ReplyDeleteMaybe you should try to talk your husband openly, telling him of every secret, every sent of debt and show him on black and white what the finances look like, then he might have a change of heart. It is not always easy to spil all the beans, but I am sure that is what he would like, and once you have reached that point I am sure that your relationship will change.
Find the man you fell in love with, i am sure that he is still there. Try the "Love dare", as in the movie Fireproof. you know if one is married for so long one tends to take one another for granted, and you stop to communicate as you use to, because of many factors, children ect.
I am sure that your husband loves you, and longs for you as you do for him. Take the chance and TALK, TALK, TALK to him, even if he gets angry. SPIL THE BEANS!!!!!! Maybe that is what he is waiting for that.
How much "alone" time do you two spend together? Make time to find one another, and fall in love all over again. Maybe that is what he also wants, but because of "men's" nature will not tell you in so many words. Read between the lines.
I wish you best of luck and do not stop praying for your husband!!!!!! I am sure God wanted you two to be happy ever after, but it takes hard work, lots of love and honesty at all times, even if it hurts!
Dear Anonymous
ReplyDeleteThank you for the comment. I do appreciate it. I did speak to my husband, but as usual, he cannot see what he did wrong.
First of all, I do not blame his friends, but I do blame him for not telling them. You know, if he did not tell me (the day before), that he truly enjoy the services and that he do not want to miss one, it would have been another situation.
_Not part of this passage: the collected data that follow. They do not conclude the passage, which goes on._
(** A reward that is returned is the rounded product, and the table is
    the one with the row of the contributor rewritten. *)
Lemma reward_success (flt : Faults) (table : list Contributor)
  (contributorId pdId : string) (input : ProcessDeclarationInput)
  (reward : ContributorReward) :
  let c := contributorFor table newContributorId contributorId input in
  let result := calculateContributionReward Date_getTime newContributorId flt
                  table contributorId pdId input in
  fst result = Some reward ->
  exists p,
    JS.Math_round_Z (JS.Z2F (basePoints input) * (0.5 + c_tasteScore c)
                     * rarityOf (mapPlatformToEnum (platform input))) = Some p
    /\ pointsEarned reward = p
    /\ newTotal reward = (c_totalPoints c + p)%Z
    /\ qualityMultiplier reward = 0.5 + c_tasteScore c
    /\ tierChange reward
       = (if negb (tier_eqb (calculateTier (c_totalPoints c + p)) (c_currentTier c))
          then Some (c_currentTier c, calculateTier (c_totalPoints c + p))
          else None)
    /\ snd result
       = updateContributor (tableWith table newContributorId contributorId input)
           (c_id c) (rewardedRow Date_getTime c input p).
Proof.
  intros c result Hreward. unfold result in *.
  destruct (JS.Math_round_Z (JS.Z2F (basePoints input) * (0.5 + c_tasteScore c)
                             * rarityOf (mapPlatformToEnum (platform input))))
    as [p | ] eqn:Hround.
  - exists p. split; [reflexivity | ].
    rewrite (reward_pair flt table contributorId pdId input p Hround) in Hreward |- *.
    destruct (fail_findUnique flt); [discriminate | ].
    destruct (match findContributor table contributorId with
              | Some _ => false | None => fail_create flt end); [discriminate | ].
    destruct (fail_update flt || consentDateRejected Date_getTime input);
      [discriminate | ].
    cbn [fst snd] in *. injection Hreward as <-.
    cbn [pointsEarned newTotal qualityMultiplier tierChange]. auto 6.
  - rewrite (reward_pair_none flt table contributorId pdId input Hround) in Hreward.
    destruct (fail_findUnique flt); [discriminate | ].
    destruct (match findContributor table contributorId with
              | Some _ => false | None => fail_create flt end); discriminate.
Qed.

(** The table after the engine, in all cases. *)
Lemma reward_table (flt : Faults) (table : list Contributor)
  (contributorId pdId : string) (input : ProcessDeclarationInput) :
  let c := contributorFor table newContributorId contributorId input in
  let table' := snd (calculateContributionReward Date_getTime newContributorId flt
                       table contributorId pdId input) in
  table' = table
  \/ table' = tableWith table newContributorId contributorId input
  \/ exists p,
       table' = updateContributor
                  (tableWith table newContributorId contributorId input)
                  (c_id c) (rewardedRow Date_getTime c input p).
Proof.
  intros c table'. unfold table'.
  destruct (JS.Math_round_Z (JS.Z2F (basePoints input) * (0.5 + c_tasteScore c)
                             * rarityOf (mapPlatformToEnum (platform input))))
    as [p | ] eqn:Hround.
  - rewrite (reward_pair flt table contributorId pdId input p Hround).
    destruct (fail_findUnique flt); [now left | ].
    destruct (match findContributor table contributorId with
              | Some _ => false | None => fail_create flt end); [now left | ].
    destruct (fail_update flt || consentDateRejected Date_getTime input);
      cbn [snd]; [right; now left | right; right; now exists p].
  - rewrite (reward_pair_none flt table contributorId pdId input Hround).
    destruct (fail_findUnique flt); [now left | ].
    destruct (match findContributor table contributorId with
              | Some _ => false | None => fail_create flt end);
      [now left | right; now left].
Qed.

Lemma findContributor_none (table : list Contributor) (anon : string) :
  findContributor table anon = None <-> ~ In anon (map c_anonymousId table).
Proof.
  unfold findContributor. split.
  - intros E Hin. apply in_map_iff in Hin as (c & Hk & Hin).
    apply (find_none _ _ E) in Hin. cbv beta in Hin.
    rewrite Hk, String.eqb_refl in Hin. discriminate.
  - intros Hno. destruct (find _ table) as [c | ] eqn:E; [ | reflexivity].
    apply find_some in E as [Hin Hk]. apply String.eqb_eq in Hk.
    exfalso. apply Hno. rewrite <- Hk. now apply in_map.
Qed.

Lemma findContributor_tableWith (table : list Contributor) (contributorId : string)
  (input : ProcessDeclarationInput) :
  findContributor (tableWith table newContributorId contributorId input) contributorId
  = Some (contributorFor table newContributorId contributorId input).
Proof.
  unfold tableWith, contributorFor.
  destruct (findContributor table contributorId) as [c | ] eqn:E; [exact E | ].
  unfold findContributor in *. rewrite (find_snoc_new _ _ _ E).
  cbn [freshContributor c_anonymousId]. now rewrite String.eqb_refl.
Qed.

Lemma findContributor_tableWith_other (table : list Contributor)
  (contributorId other : string) (input : ProcessDeclarationInput) :
  other <> contributorId ->
  findContributor (tableWith table newContributorId contributorId input) other
  = findContributor table other.
Proof.
  intros Hne. unfold tableWith.
  destruct (findContributor table contributorId); [reflexivity | ].
  unfold findContributor.
  destruct (find (fun c => String.eqb (c_anonymousId c) other) table) as [c | ] eqn:E.
  - now apply find_snoc_old.
  - rewrite (find_snoc_new _ _ _ E). cbn [freshContributor c_anonymousId].
    apply String.eqb_neq in Hne. rewrite String.eqb_sym. now rewrite Hne.
Qed.

Lemma keys_tableWith (table : list Contributor) (contributorId : string)
  (input : ProcessDeclarationInput) :
  ~ In newContributorId (map c_id table) ->
  (NoDup (map c_id table) ->
   NoDup (map c_id (tableWith table newContributorId contributorId input)))
  /\ (NoDup (map c_anonymousId table) ->
      NoDup (map c_anonymousId
               (tableWith table newContributorId contributorId input))).
Proof.
  intros Hfresh. unfold tableWith.
  destruct (findContributor table contributorId) eqn:E; [tauto | ].
  rewrite !map_app. cbn [map freshContributor c_id c_anonymousId].
  split; intros Hnd; apply NoDup_snoc; try assumption.
  now apply findContributor_none.
Qed.

Lemma map_updateContributor {B} (key : Contributor -> B) (table : list Contributor)
  (id : string) (f : Contributor -> Contributor) :
  (forall x, key (f x) = key x) ->
  map key (updateContributor table id f) = map key table.
Proof.
  intros Hf. induction table as [ | x r IH]; [reflexivity | ].
  cbn [updateContributor]. destruct (String.eqb (c_id x) id); cbn [map].
  - now rewrite Hf.
  - now rewrite IH.
Qed.

(** The update of a row leaves the rows of the other anonymous ids as
    they are. *)
Lemma findContributor_update_other (table : list Contributor)
  (anon other : string) (c : Contributor) (f : Contributor -> Contributor) :
  (forall x, c_anonymousId (f x) = c_anonymousId x) ->
  NoDup (map c_id table) ->
  findContributor table anon = Some c -> other <> anon ->
  findContributor (updateContributor table (c_id c) f) other
  = findContributor table other.
Proof.
  intros Hf. unfold findContributor.
  induction table as [ | x r IH]; intros Hnd Hfind Hne; [discriminate | ].
  cbn [find updateContributor map] in *.
  inversion Hnd as [ | ? ? Hnotin Hnd']; subst.
  destruct (String.eqb (c_anonymousId x) anon) eqn:Ex.
  - injection Hfind as <-. rewrite String.eqb_refl. cbn [find]. rewrite Hf.
    apply String.eqb_eq in Ex. rewrite Ex.
    apply String.eqb_neq in Hne. rewrite String.eqb_sym in Hne. now rewrite Hne.
  - destruct (String.eqb_spec (c_id x) (c_id c)) as [Eid | Nid].
    + exfalso. apply Hnotin. rewrite Eid.
      apply find_some in Hfind as [Hin _]. now apply in_map.
    + cbn [find]. destruct (String.eqb (c_anonymousId x) other); [reflexivity | ].
      now apply IH.
Qed.
Lemma lowercase_write_request_witness :
  resolves sample_directory always_ok (sample_row "data/team" "w" "false")
           (world_with "team" "group:a1:0:r-x") "a1" "p1" ∧
  permission (sample_row "data/team" "w" "false") = "w" ∧
  force_update_of (sample_row "data/team" "w" "false") = false ∧
  ¬ written (calls_of (apply_acls_to_path sample_directory always_ok
                         (sample_row "data/team" "w" "false")
                         (world_with "team" "group:a1:0:r-x")))
            (relative_of (sample_row "data/team" "w" "false")).
Proof.
  assert (Hres : resolves sample_directory always_ok (sample_row "data/team" "w" "false")
                   (world_with "team" "group:a1:0:r-x") "a1" "p1")
    by (repeat split).
  split; [exact Hres|]. split; [reflexivity|]. split; [reflexivity|].
  destruct (lowercase_write_request _ _ _ _ _ _ Hres eq_refl eq_refl) as (_ & Hkeep & _).
  apply Hkeep. reflexivity.
Defined.


(** * Further properties of the code *)

(** X1.  [parse_permission] never yields anything but [r-x] or [rwx]; it
    yields [rwx] exactly for the permission strings ["W"] and ["w"], and
    it does not tell a string from its upper-case or lower-case form. *)
Theorem parse_permission_write_only_for_w permission :
  (parse_permission permission = "rwx" ↔ permission = "W" ∨ permission = "w") ∧
  (parse_permission permission ≠ "rwx" → parse_permission permission = "r-x") ∧
  parse_permission (upper permission) = parse_permission permission ∧
  parse_permission (lower permission) = parse_permission permission.
Proof.
  split; [|split; [|split]].
  - rewrite <- upper_W, parse_permission_upper.
    destruct (String.eqb_spec (upper permission) "R") as [HR|HR].
    + rewrite HR. split; discriminate.
    + destruct (String.eqb_spec (upper permission) "W"); split; congruence.
  - rewrite parse_permission_upper. by repeat case_match.
  - unfold parse_permission, upper.
    by rewrite (map_chars_compose upper_char upper_char upper_char)
      by (by intros [[] [] [] [] [] [] [] []]).
  - unfold parse_permission. by rewrite upper_lower.
Qed.

(** X2.  [get_environment_group] reads the environment without regard to
    letter case, and every environment other than pre and pro - dev
    itself, the empty string, a misspelling - resolves to the group of
    dev. *)
Theorem environment_group_falls_back_to_dev graph_client environment :
  get_environment_group graph_client (upper environment)
  = get_environment_group graph_client environment ∧
  get_environment_group graph_client (lower environment)
  = get_environment_group graph_client environment ∧
  (lower environment = "pre" →
   get_environment_group graph_client environment
   = get_azure_ad_group_object_id graph_client "grupo_pre") ∧
  (lower environment = "pro" →
   get_environment_group graph_client environment
   = get_azure_ad_group_object_id graph_client "grupo_pro") ∧
  (lower environment ≠ "pre" → lower environment ≠ "pro" →
   get_environment_group graph_client environment
   = get_azure_ad_group_object_id graph_client "grupo_dev").
Proof.
  unfold get_environment_group. rewrite lower_upper, lower_lower.
  split; [reflexivity|]. split; [reflexivity|].
  split; [by intros ->|]. split; [by intros ->|].
  intros Hpre Hpro.
  destruct (decide (lower environment = "dev")) as [->|Hdev]; [reflexivity|].
  by rewrite !lookup_insert_ne, lookup_singleton_ne.
Qed.

Lemma environment_group_falls_back_to_dev_witness :
  lower "Staging" ≠ "pre" ∧ lower "Staging" ≠ "pro" ∧
  get_environment_group sample_directory "Staging" = Some "d1" ∧
  get_environment_group sample_directory "PRO" = Some "p1".
Proof.
  destruct (environment_group_falls_back_to_dev sample_directory "Staging")
    as (_ & _ & _ & _ & Hdev).
  destruct (environment_group_falls_back_to_dev sample_directory "PRO")
    as (_ & _ & _ & Hpro & _).
  split; [discriminate|]. split; [discriminate|]. split.
  - rewrite Hdev; [reflexivity|discriminate|discriminate].
  - rewrite Hpro; reflexivity.
Defined.

(** X3.  Seen through [parse_acls], the merge the program commits takes
    the group's binding away and leaves every other binding as it was:
    the entry written, of three fields, is not one the codec reads back.
    Identities are free of [,] and [:], triplets too. *)
Theorem merge_hides_the_grant_from_the_codec current_acls g p :
  acl_safe g = true → char_free "," p = true → char_free ":" p = true →
  parse_acls (updated_acls current_acls g p) = delete g (parse_acls current_acls) ∧
  parse_acls (updated_acls current_acls g p) !! g = None ∧
  (∀ h, h ≠ g →
        parse_acls (updated_acls current_acls g p) !! h = parse_acls current_acls !! h).
Proof.
  intros Hg Hp Hp'. rewrite parse_updated by assumption.
  split; [reflexivity|]. split; [apply lookup_delete_eq|].
  intros h Hne. by apply lookup_delete_ne.
Qed.

Lemma merge_hides_the_grant_from_the_codec_witness :
  acl_safe "g1" = true ∧ char_free "," "rwx" = true ∧ char_free ":" "rwx" = true ∧
  parse_acls (updated_acls "group:g1:0:r-x,group:g2:0:rwx" "g1" "rwx")
  = delete "g1" (parse_acls "group:g1:0:r-x,group:g2:0:rwx").
Proof.
  repeat (split; [reflexivity|]).
  exact (proj1 (merge_hides_the_grant_from_the_codec
                  "group:g1:0:r-x,group:g2:0:rwx" "g1" "rwx" eq_refl eq_refl eq_refl)).
Defined.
We even discussed the going away (that same night), and we decided that he would go with his own car if they want to leave too early.
Long story short, he did not do what he said that he will do. I think my problem with the whole situation was that.
We do not spend that much time with each other, because he is always busy, and I do not have the same love for motorbikes and cars as him. I am trying to spend more time with him and realised that the only way I will be able to succeed, is to give this problem to God, because I cannot do it all by myself. I do not think I am strong enough.